The AGD was launched in 2022 by the sequencing heavyweight Illumina and Nashville Biosciences, a subsidiary of Vanderbilt University Medical Center (VUMC) in the U.S. The aim is to expand the diversity of genomic data collections in the industry and harness it to accelerate the development of new therapies.
There is a large genomic gap in the biotech and pharma industry where the majority of genomes sequenced so far belong to people of European ancestry. This can miss potential disease targets and create obstacles when tailoring treatments to people from different ancestries.

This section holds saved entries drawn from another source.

(** C27: under the mounts of the Linux sandbox a host file may be written exactly if it lies
    below a writable root and below no protected path that exists when the command starts;
    in read-only mode nothing of the host may be written. *)
Theorem bubblewrap_writable_exact cwd workspace_root config path :
  host_writable (mounts_of (bubblewrap_options cwd workspace_root config)) path
  = existsb (path_starts_with path)
      (absolute_path <$> effective_writable_roots config (absolute_path workspace_root))
    && negb (existsb (path_starts_with path)
               (absolute_path <$> List.filter path_exists
                  (protected_paths (absolute_path workspace_root) config)))
  /\ (sandbox_mode config = SandboxMode.ReadOnly ->
      host_writable (mounts_of (bubblewrap_options cwd workspace_root config)) path = false).
Proof.
  assert (host_writable (mounts_of (bubblewrap_options cwd workspace_root config)) path
    = existsb (path_starts_with path)
      (absolute_path <$> effective_writable_roots config (absolute_path workspace_root))
    && negb (existsb (path_starts_with path)
               (absolute_path <$> List.filter path_exists
                  (protected_paths (absolute_path workspace_root) config)))) as Heq.
  { rewrite bubblewrap_mounts. unfold host_writable. rewrite !last_filter_app.
    destruct (last_binds ReadOnlyBind (absolute_path <$> List.filter path_exists
      (protected_paths (absolute_path workspace_root) config)) path) as [[-> [q ->]]|[-> ->]];
      [done|cbn [negb]; by rewrite andb_false_r|].
    cbn [negb]. rewrite andb_true_r.
    destruct (last_binds WritableBind (absolute_path <$> effective_writable_roots config (absolute_path workspace_root)) path)
      as [[-> [q ->]]|[-> ->]]; [done|reflexivity|].
    cbn [List.filter]. by repeat destruct (path_starts_with path _). }
  split; [exact Heq|]. intros Hro. rewrite Heq. unfold effective_writable_roots.
  rewrite bool_decide_eq_false_2 by (by rewrite Hro). reflexivity.
Qed.

(** * Enforcement *)

Lemma windows_plan_wrapped sandbox program args cwd ws config options w plan w' :
  build_windows_sandbox_command_with_binary sandbox program args cwd ws config options w = (Ok plan, w') ->
  (exists backend, plan_status plan = StatusWrapped OsSandboxPlatform.Windows backend)
  /\ exists wrapper, plan_args plan = wrapper ++ program :: args.
Proof.
  unfold build_windows_sandbox_command_with_binary. destruct (new_v4 w) as [nonce w1].
  intros [H _]%pair_equal_spec.
  apply result_bind_Ok in H as (? & _ & H). apply result_bind_Ok in H as (? & _ & H).
  apply Ok_inj in H as <-. split; [eexists; reflexivity|]. cbn [plan_args]. exists ("run" :: windows_sandbox_args cwd (absolute_path ws) (if persistent_stdio options && bool_decide (effective_windows_backend config = WindowsSandboxBackend.DedicatedUser) then WindowsSandboxBackend.Unelevated else effective_windows_backend config) config options ++ ["--"]).
  cbn [app]. by rewrite <- app_assoc.
Qed.

(** C28: with enforcement on, and unless the mode is full access, a command runs inside the
    sandbox of its platform or not at all: no plan runs the program unwrapped, and a plan
    that is made ends with the program and its arguments unchanged. *)
Theorem enforced_plan_is_wrapped platform program args cwd workspace_root config options w plan w' :
  is_enforced config = true -> sandbox_mode config <> SandboxMode.DangerFullAccess ->
  build_local_sandbox_command_for_platform_with_options platform program args cwd workspace_root config options w
    = (Ok plan, w') ->
  (exists backend, plan_status plan = StatusWrapped platform backend)
  /\ exists wrapper, plan_args plan = wrapper ++ program :: args.
Proof.
  intros Henf Hmode. unfold build_local_sandbox_command_for_platform_with_options.
  rewrite bool_decide_eq_false_2 by done.
  pose proof Henf as [He Hm]%andb_true_iff. apply bool_decide_eq_true in Hm.
  assert (is_enabled config = true) as -> by (unfold is_enabled; by rewrite He, Hm). cbn [negb].
  assert (forall p reason q, unavailable_backend p reason program args config = Ok q -> False) as Hun.
  { intros p reason q. unfold unavailable_backend. by rewrite Henf. }
  destruct platform.
  - intros [H _]%pair_equal_spec. revert H. unfold build_bubblewrap_command. cbv zeta.
    match goal with |- match ?b with _ => _ end = _ -> _ => destruct b as [backend|] end; [|by intros ?%Hun]. intros <-%Ok_inj. split; [by eexists|].
    exists (bubblewrap_options cwd workspace_root config ++ ["--"]). rewrite <- app_assoc. reflexivity.
  - intros [H _]%pair_equal_spec. revert H. unfold build_sandbox_exec_command.
    destruct (_ && _); [by intros ?%Hun|]. intros <-%Ok_inj. split; [by eexists|]. by exists ["-p"; seatbelt_profile workspace_root config].
  - unfold build_windows_sandbox_command.
    destruct resolve_opentopia_sandbox_binary as [[sandbox|]|e]; [apply windows_plan_wrapped| |];
      intros [= H _]; by apply Hun in H.
  - unfold build_unsupported_sandbox_command. by rewrite Hm.
Qed.

(** * The description of the sandbox *)

(** What a plan says about its sandbox. *)
Definition plan_verdict (r : Result anyhow SandboxCommandPlan) : Result anyhow SandboxCommandStatus :=
  match r with Ok plan => Ok (plan_status plan) | Err e => Err e end.

Lemma unavailable_verdict p reason program args program' args' config :
  plan_verdict (unavailable_backend p reason program args config)
  = plan_verdict (unavailable_backend p reason program' args' config).
Proof. unfold unavailable_backend. by destruct (is_enforced config). Qed.

(** The verdict depends on the configuration, the options and the machine, not on the command. *)
Lemma verdict_of_probe platform program args program' args' cwd cwd' ws config options w w' :
  plan_verdict (build_local_sandbox_command_for_platform_with_options platform program args cwd ws config options w).1
  = plan_verdict (build_local_sandbox_command_for_platform_with_options platform program' args' cwd' ws config options w').1.
Proof.
  unfold build_local_sandbox_command_for_platform_with_options.
  destruct (bool_decide _); [done|]. destruct (negb _); [done|]. destruct platform; cbn [fst].
  - unfold build_bubblewrap_command. destruct (if bool_decide _ then _ else _); [done|apply unavailable_verdict].
  - unfold build_sandbox_exec_command. destruct (_ && _); [apply unavailable_verdict|done].
  - unfold build_windows_sandbox_command.
    destruct resolve_opentopia_sandbox_binary as [[sandbox|]|e]; cbn [fst]; [|apply unavailable_verdict..].
    unfold build_windows_sandbox_command_with_binary. destruct (new_v4 w), (new_v4 w'). cbn [fst].
    repeat match goal with |- context [ensure ?b ?s] => destruct (ensure b s) end; done.
  - unfold build_unsupported_sandbox_command. by destruct (mode config).
Qed.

To address this gap, the founding pharma members of the AGD will pitch in to fund the whole-genome sequencing of more than 250,000 samples in a biobank run by VUMC.

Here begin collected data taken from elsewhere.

(* ===== verification/PatchFacts.v ===== *)
(** Theorems about the apply_patch tool: what a patch does to the files, who must have agreed,
    and the edit that is lost when one file is named twice. *)
From S2P Require Import Prelude RustStr RustStrFacts RustText RustTextFacts Json Enterprise ShellLex ShellAnalysis RustPath Sandbox LocalEnvironment Policy Authority TextPatch FileMutation FileMutationFacts PatchTool.

Section facts.
Context `{FS : FileSystem} `{OS : OsHost} `{SH : SandboxHost} `{UC : Unicode} `{JN : JsonNumber}
  `{HO : Host} `{EE : ExecutionEnvironment} `{EL : !EnvironmentLaws} `{GP : PatchProcess}.

Lemma normalize_text_encoding_idemp path contents :
  normalize_text_encoding path (normalize_text_encoding path contents) = normalize_text_encoding path contents.
Proof using Type.
  unfold normalize_text_encoding. cbv zeta.
  generalize (match path_extension path with Some e => eq_ignore_ascii_case e "ps1" | None => false end). intros b.
  destruct (b && negb (starts_with utf8_bom contents) && utf8_valid contents) eqn:E; [|by rewrite E].
  assert (starts_with utf8_bom (utf8_bom +:+ contents) = true) as -> by (unfold starts_with; by rewrite strip_prefix_app).
  by rewrite andb_false_r.
Qed.

(** What an operation does to its file. *)
Definition operation_effect (ctx : ToolInvocationContext) (files files' : Files)
    (operation : NativePatchOperation) : Prop :=
  exists logical_path target, authorize_operation ctx operation = Ok (logical_path, target)
  /\ let file := file_identity target in
     match operation with
     | DeleteFile _ =>
         (ctx_permission_mode ctx = PermissionMode.Unrestricted \/ ctx_approval_granted ctx = true)
         /\ is_Some (files !! file) /\ files' !! file = None
     | CreateFile _ diff =>
         files !! file = None /\ exists contents, create_file_contents_from_diff diff = Ok contents
         /\ files' !! file = Some (normalize_text_encoding target contents)
     | UpdateFile _ diff =>
         exists old new, files !! file = Some old /\ updated_contents logical_path old diff = Ok new
         /\ files' !! file = Some (normalize_text_encoding target new)
     end.

(** The file an operation is about, if it is authorized. *)
Definition operation_file (ctx : ToolInvocationContext) (operation : NativePatchOperation) : option string :=
  match authorize_operation ctx operation with Ok (_, target) => Some (file_identity target) | Err _ => None end.

Lemma delete_needs_approval ctx operation result :
  is_delete operation = true -> authorize_operation ctx operation = Ok result ->
  ctx_permission_mode ctx = PermissionMode.Unrestricted \/ ctx_approval_granted ctx = true.
Proof using Type.
  unfold authorize_operation. intros ->. rewrite result_bind_Ok. intros (l & _ & H).
  apply result_bind_Ok in H as (t & _ & H). apply result_bind_Ok in H as (u & _ & H).
  apply result_bind_Ok in H as ([] & H & _). unfold enforce_policy_decision, resolve_policy_decision in H.
  destruct (ctx_permission_mode ctx) eqn:Hm; cbn in H; try (by left);
    right; by destruct (ctx_approval_granted ctx).
Qed.

Notation Prepared := (PreparedFileMutation * string * NativePatchReport)%type.

(** What the first phase has found out about an operation. *)
Definition prepared_from (ctx : ToolInvocationContext) (files : Files) (operation : NativePatchOperation)
    (p : Prepared) : Prop :=
  exists logical_path target, authorize_operation ctx operation = Ok (logical_path, target)
  /\ prepare_mutation operation logical_path target (files !! file_identity target) = Ok p.

Lemma prepare_operation_run ctx operation files w r files' w' :
  prepare_operation ctx operation (files, w) = (r, (files', w')) ->
  files' = files /\ forall p, r = Ok p -> prepared_from ctx files operation p.
Proof using EL.
  unfold prepare_operation, m_bind at 1, m_lift.
  destruct (authorize_operation ctx operation) as [[logical_path target]|e] eqn:Ha; [|by intros [= <- <- <-]].
  unfold m_bind. destruct (read_optional target (files, w)) as [[current|e] [f1 w1]] eqn:E;
    apply read_optional_run in E as [-> Hc]; [|by intros [= <- <- <-]].
  intros [= <- <- <-]. split; [done|]. intros p Hp. exists logical_path, target. split; [done|].
  by rewrite (Hc _ eq_refl).
Qed.

Lemma prepare_operations_run ctx operations files w r files' w' :
  prepare_operations ctx operations (files, w) = (r, (files', w')) ->
  files' = files /\ forall l, r = Ok l -> Forall2 (prepared_from ctx files) operations l.
Proof using EL.
  revert w r files' w'. induction operations as [|operation rest IH]; intros w r files' w'; cbn [prepare_operations].
  { intros [= <- <- <-]. split; [done|]. intros l [= <-]. constructor. }
  unfold m_bind at 1. destruct (prepare_operation _ _ _) as [[p|e] [f1 w1]] eqn:E;
    apply prepare_operation_run in E as [-> Hp]; [|by intros [= <- <- <-]].
  unfold m_bind. destruct (prepare_operations ctx rest (files, w1)) as [[l|e] [f2 w2]] eqn:E2;
    apply IH in E2 as [-> Hl]; intros [= <- <- <-]; (split; [done|]); intros l' [= <-].
  constructor; [by apply Hp|by apply Hl].
Qed.

(** The mutation prepared for an operation names its file and leaves what the operation asks for. *)
Lemma prepared_mutation ctx files operation p :
  prepared_from ctx files operation p ->
  operation_file ctx operation = Some (file_of p.1.1)
  /\ forall files', files' !! file_of p.1.1 = after p.1.1 -> operation_effect ctx files files' operation.
Proof using Type.
  intros (logical_path & target & Ha & Hp). unfold operation_file. rewrite Ha. unfold prepare_mutation in Hp.
  destruct operation as [path diff|path diff|path].
  - apply result_bind_Ok in Hp as (u & Hex%ensure_Ok & Hp). apply result_bind_Ok in Hp as (contents & Hc & [= <-]).
    split; [done|]. intros files' Hafter. exists logical_path, target. split; [done|]. cbv zeta.
    split; [by apply negb_true_iff, bool_decide_eq_false, eq_None_not_Some in Hex|].
    exists contents. split; [done|]. cbn in Hafter. by rewrite normalize_text_encoding_idemp in Hafter.
  - apply result_bind_Ok in Hp as (old & Hold%opt_context_Ok & Hp). apply result_bind_Ok in Hp as (new & Hn & [= <-]).
    split; [done|]. intros files' Hafter. exists logical_path, target. split; [done|]. cbv zeta.
    exists old, new. split_and!; [done|done|]. cbn in Hafter. by rewrite normalize_text_encoding_idemp in Hafter.
  - apply result_bind_Ok in Hp as (old & Hold%opt_context_Ok & [= <-]).
    split; [done|]. intros files' Hafter. exists logical_path, target. split; [done|]. cbv zeta.
    split_and!; [by eapply (delete_needs_approval _ (DeleteFile path))|by rewrite Hold|done].
Qed.

Lemma prepared_files ctx files operations l : Forall2 (prepared_from ctx files) operations l ->
  omap (operation_file ctx) operations = file_of <$> ((fun p => p.1.1) <$> l).
Proof using Type.
  induction 1 as [|operation p operations l Hp _ IH]; [done|].
  apply prepared_mutation in Hp as [Hf _]. cbn. by rewrite Hf, IH.
Qed.


(** * One file under two names *)

(** Two updates of one file that name it differently, say as [a] and as [./a], are taken for
    changes of two files: both are computed from the file as it was, and the second is
    written over the first, whose change is lost without an error. *)
Theorem aliased_update_is_lost ctx path1 diff1 path2 diff2 logical1 target1 logical2 target2 files w outcome files' w' :
  authorize_operation (tool_context ctx) (UpdateFile path1 diff1) = Ok (logical1, target1) ->
  authorize_operation (tool_context ctx) (UpdateFile path2 diff2) = Ok (logical2, target2) ->
  file_identity target1 = file_identity target2 ->
  (forall o s l, file_mutation_observer ctx = Some o -> keeps id (o s l)) ->
  execute_native_patch_batch ctx [UpdateFile path1 diff1; UpdateFile path2 diff2] (files, w)
    = (Ok outcome, (files', w')) ->
  exists old new, files !! file_identity target2 = Some old
    /\ updated_contents logical2 old diff2 = Ok new
    /\ files' = <[file_identity target2 := normalize_text_encoding target2 new]> files.
Proof using EL.
  intros Ha1 Ha2 Hsame Hobs. unfold execute_native_patch_batch. rewrite m_bind_Ok.
  intros (u & [f0 w0] & [= _ <- <-] & H). apply m_bind_Ok in H as (l & [f1 w1] & Hprep & H).
  apply prepare_operations_run in Hprep as [-> Hprep]. specialize (Hprep l eq_refl).
  apply Forall2_cons_inv_l in Hprep as (p1 & l1 & (lg1 & t1 & Hp1 & Hm1) & Hprep & ->).
  apply Forall2_cons_inv_l in Hprep as (p2 & l2 & (lg2 & t2 & Hp2 & Hm2) & Hprep & ->).
  apply Forall2_nil_inv_l in Hprep as ->. rewrite Ha1 in Hp1. rewrite Ha2 in Hp2.
  injection Hp1 as <- <-. injection Hp2 as <- <-.
  cbn in Hm1, Hm2. apply result_bind_Ok in Hm1 as (old1 & _ & Hm1). apply result_bind_Ok in Hm1 as (new1 & _ & [= <-]).
  apply result_bind_Ok in Hm2 as (old & Hold%opt_context_Ok & Hm2). apply result_bind_Ok in Hm2 as (new & Hnew & [= <-]).
  apply m_bind_Ok in H as (batch & [f2 w2] & Hb & H). unfold m_lift in Hb. injection Hb as Hb <- <-.
  apply m_bind_Ok in H as (paths & [f3 w3] & Hc & [= _ <- _]).
  apply m_bind_Ok in Hc as (scope & [f4 w4] & Hs & Hc). unfold m_lift in Hs. injection Hs as _ <- <-.
  apply commit_observed_Ok in Hc; [|done]. exists old, new. split_and!; [done|done|]. rewrite Hc.
  unfold batch_new in Hb. apply result_bind_Ok in Hb as (? & _ & Hb). apply result_bind_Ok in Hb as (? & _ & [= <-]).
  cbn. unfold file_of. cbn. rewrite Hsame, !normalize_text_encoding_idemp.
  by rewrite partial_alter_partial_alter_eq.
Qed.
(** * Patches that git applies *)

Definition same_places (l l' : list PreparedFileMutation) : Prop :=
  Forall2 (fun m m' => mutation_path m' = mutation_path m /\ original m' = original m) l l'.

Lemma same_places_files l l' : same_places l l' -> file_of <$> l' = file_of <$> l.
Proof using Type. induction 1 as [|m m' l l' [Hp _] _ IH]; [done|]. cbn. unfold file_of at 1 3. by rewrite Hp, IH. Qed.

Lemma read_originals_run paths files w r files' w' :
  read_originals paths (files, w) = (r, (files', w')) ->
  files' = files /\ forall l, r = Ok l -> l = (fun path => files !! file_identity path) <$> paths.
Proof using EL.
  revert w r files' w'. induction paths as [|path paths IH]; intros w r files' w'; cbn [read_originals].
  { intros [= <- <- <-]. split; [done|]. by intros l [= <-]. }
  unfold m_bind. destruct (read_optional path (files, w)) as [[o|e] [f1 w1]] eqn:E;
    apply read_optional_run in E as [-> Ho]; [|by intros [= <- <- <-]].
  destruct (read_originals paths (files, w1)) as [[l|e] [f2 w2]] eqn:E2; apply IH in E2 as [-> Hl];
    intros [= <- <- <-]; (split; [done|]); intros l' [= <-].
  rewrite (Hl _ eq_refl). cbn. by rewrite (Ho _ eq_refl).
Qed.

Illumina and Nashville teamed up with Amgen in January 2023 to have Amgen’s subsidiary deCODE genetics collect genetic data from the first 35,000 samples from the VUMC, which are mostly from African ancestry. With today’s announcement, deCODE will now sequence the remaining samples in the collection.
The AGD will deploy Illumina’s next-generation sequencing and bioinformatics platforms to annotate and interpret the genomics data. The group will share the datasets on a cloud service hosted by Illumina or other trusted platforms and will use additional clinical data in VUMC’s trove to then unpick disease mechanisms and discover novel drug targets.

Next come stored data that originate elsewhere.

Lemma loops_within_insert run index edge policy count :
  edges (run_graph run) !! index = Some edge -> loop_policy edge = Some policy ->
  0 <= count <= loop_limit run policy -> loops_within run ->
  loops_within (run <| loop_counts := <[pretty index := count]> (loop_counts run) |>).
Proof using Type.
  intros He Hp Hc Hin index' edge' policy' count' He' Hp' Hl'. cbn in He', Hl'.
  change (loop_limit (run <| loop_counts := _ |>) policy') with (loop_limit run policy').
  destruct (decide (index' = index)) as [->|Hne].
  - rewrite lookup_insert_eq in Hl'. congruence.
  - rewrite lookup_insert_ne in Hl' by (intros Heq; by apply (inj pretty) in Heq). eauto.
Qed.

Lemma consume_loop_budget_safe index edge policy run w :
  edges (run_graph run) !! index = Some edge -> loop_policy edge = Some policy ->
  loops_within run -> loops_within (fst (snd (consume_loop_budget index policy (run, w)))).
Proof using Type.
  intros He Hp Hin. unfold consume_loop_budget, m_bind, m_self, m_update, m_world. cbn.
  set (count := default 0 (loop_counts run !! pretty index)).
  assert (0 <= count <= loop_limit run policy) as Hcount.
  { unfold count. destruct (loop_counts run !! pretty index) eqn:Hl; cbn; [by eauto|].
    unfold loop_limit. lia. }
  assert (loops_within (run <| loop_counts := <[pretty index := count]> (loop_counts run) |>)) as Hin1
    by (by eapply loops_within_insert).
  destruct (Z.ltb_spec count (Z.min (max_iterations policy) (max_loop_iterations (run_budget run)))); cbn.
  - eapply loops_within_data; [|apply (loops_within_insert (run <| loop_counts := <[pretty index := count]> (loop_counts run) |>)
             index edge policy (u32_saturating_add count 1)); [exact He|exact Hp| |exact Hin1]]; [reflexivity|].
    unfold loop_limit, u32_saturating_add in *. cbn. unfold u32_max. lia.
  - destruct (on_exhausted policy); cbn; [done|..]; (eapply loops_within_data; [|exact Hin1]; done).
Qed.

Lemma loop_safe_ret {A} (a : A) : loop_safe (m_ret a).
Proof using Type. apply preserves_ret. Qed.

Lemma outgoing_edges_elem graph id index edge :
  (index, edge) ∈ outgoing_edges graph id -> edges graph !! index = Some edge.
Proof using Type.
  unfold outgoing_edges. intros [Hin _]%list_elem_of_In%filter_In.
  apply list_elem_of_In, list_elem_of_lookup in Hin as [i Hi].
  rewrite list_lookup_imap in Hi. destruct (edges graph !! i) eqn:He; [|done].
  by injection Hi as -> ->.
Qed.

(** Routing looks at the edges of the graph only, which it does not change. *)
Lemma route_edge_graph output indexed : keeps (fun r => edges (run_graph r)) (route_edge output indexed).
Proof using Type.
  destruct indexed as [index edge]. unfold route_edge, consume_loop_budget. solve_keeps.
Qed.

Lemma route_edge_safe output index edge run w :
  edges (run_graph run) !! index = Some edge ->
  loops_within run -> loops_within (fst (snd (route_edge output (index, edge) (run, w)))).
Proof using Type.
  intros He Hin. unfold route_edge. destruct (negb _); [done|].
  destruct (loop_policy edge) as [policy|] eqn:Hp; [|by eapply loops_within_data; [|exact Hin]].
  destruct (negb _); [done|]. pose proof (consume_loop_budget_safe index edge policy run w He Hp Hin) as Hc.
  unfold m_bind. destruct (consume_loop_budget index policy (run, w)) as [[[]|e] [run1 w1]]; cbn in *;
    [|done..]. by eapply loops_within_data; [|exact Hc].
Qed.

In a public release, Joydeep Goswami, chief financial officer and chief strategy and corporate development officer of Illumina, welcomed the new partners into the AGD.
"Together, we aim to advance genomics and multiomics-based methods for finding therapeutic targets that are more actionable in the treatment and curing of diseases, while also improving the speed, probability of success, and efficiency of the discovery and development process," he stated.
According to the VUMC’s website, it will take until around March 2025 to sequence all samples in the AGD project and the group plans to enlist a total of eight participating companies.
It adds that AGD participants will pay the full cost of sequencing and accessing the DNA samples in the VUMC collection and any proceeds after the costs will be invested further into the biobank. It also mentions that the sequencing data will become available to VUMC researchers in addition to the participant companies.
There are many industry consortia with the mission to sequence samples from biobanks worldwide, with established examples including the FinnGen consortium, Our Future Health and several projects with the UK Biobank. There are also projects specifically aimed at reaching underserved populations, including the Nigerian 100k Genome Project, the Human Pangenome Reference Consortium (HPRC) and the GenomeAsia 100K Project.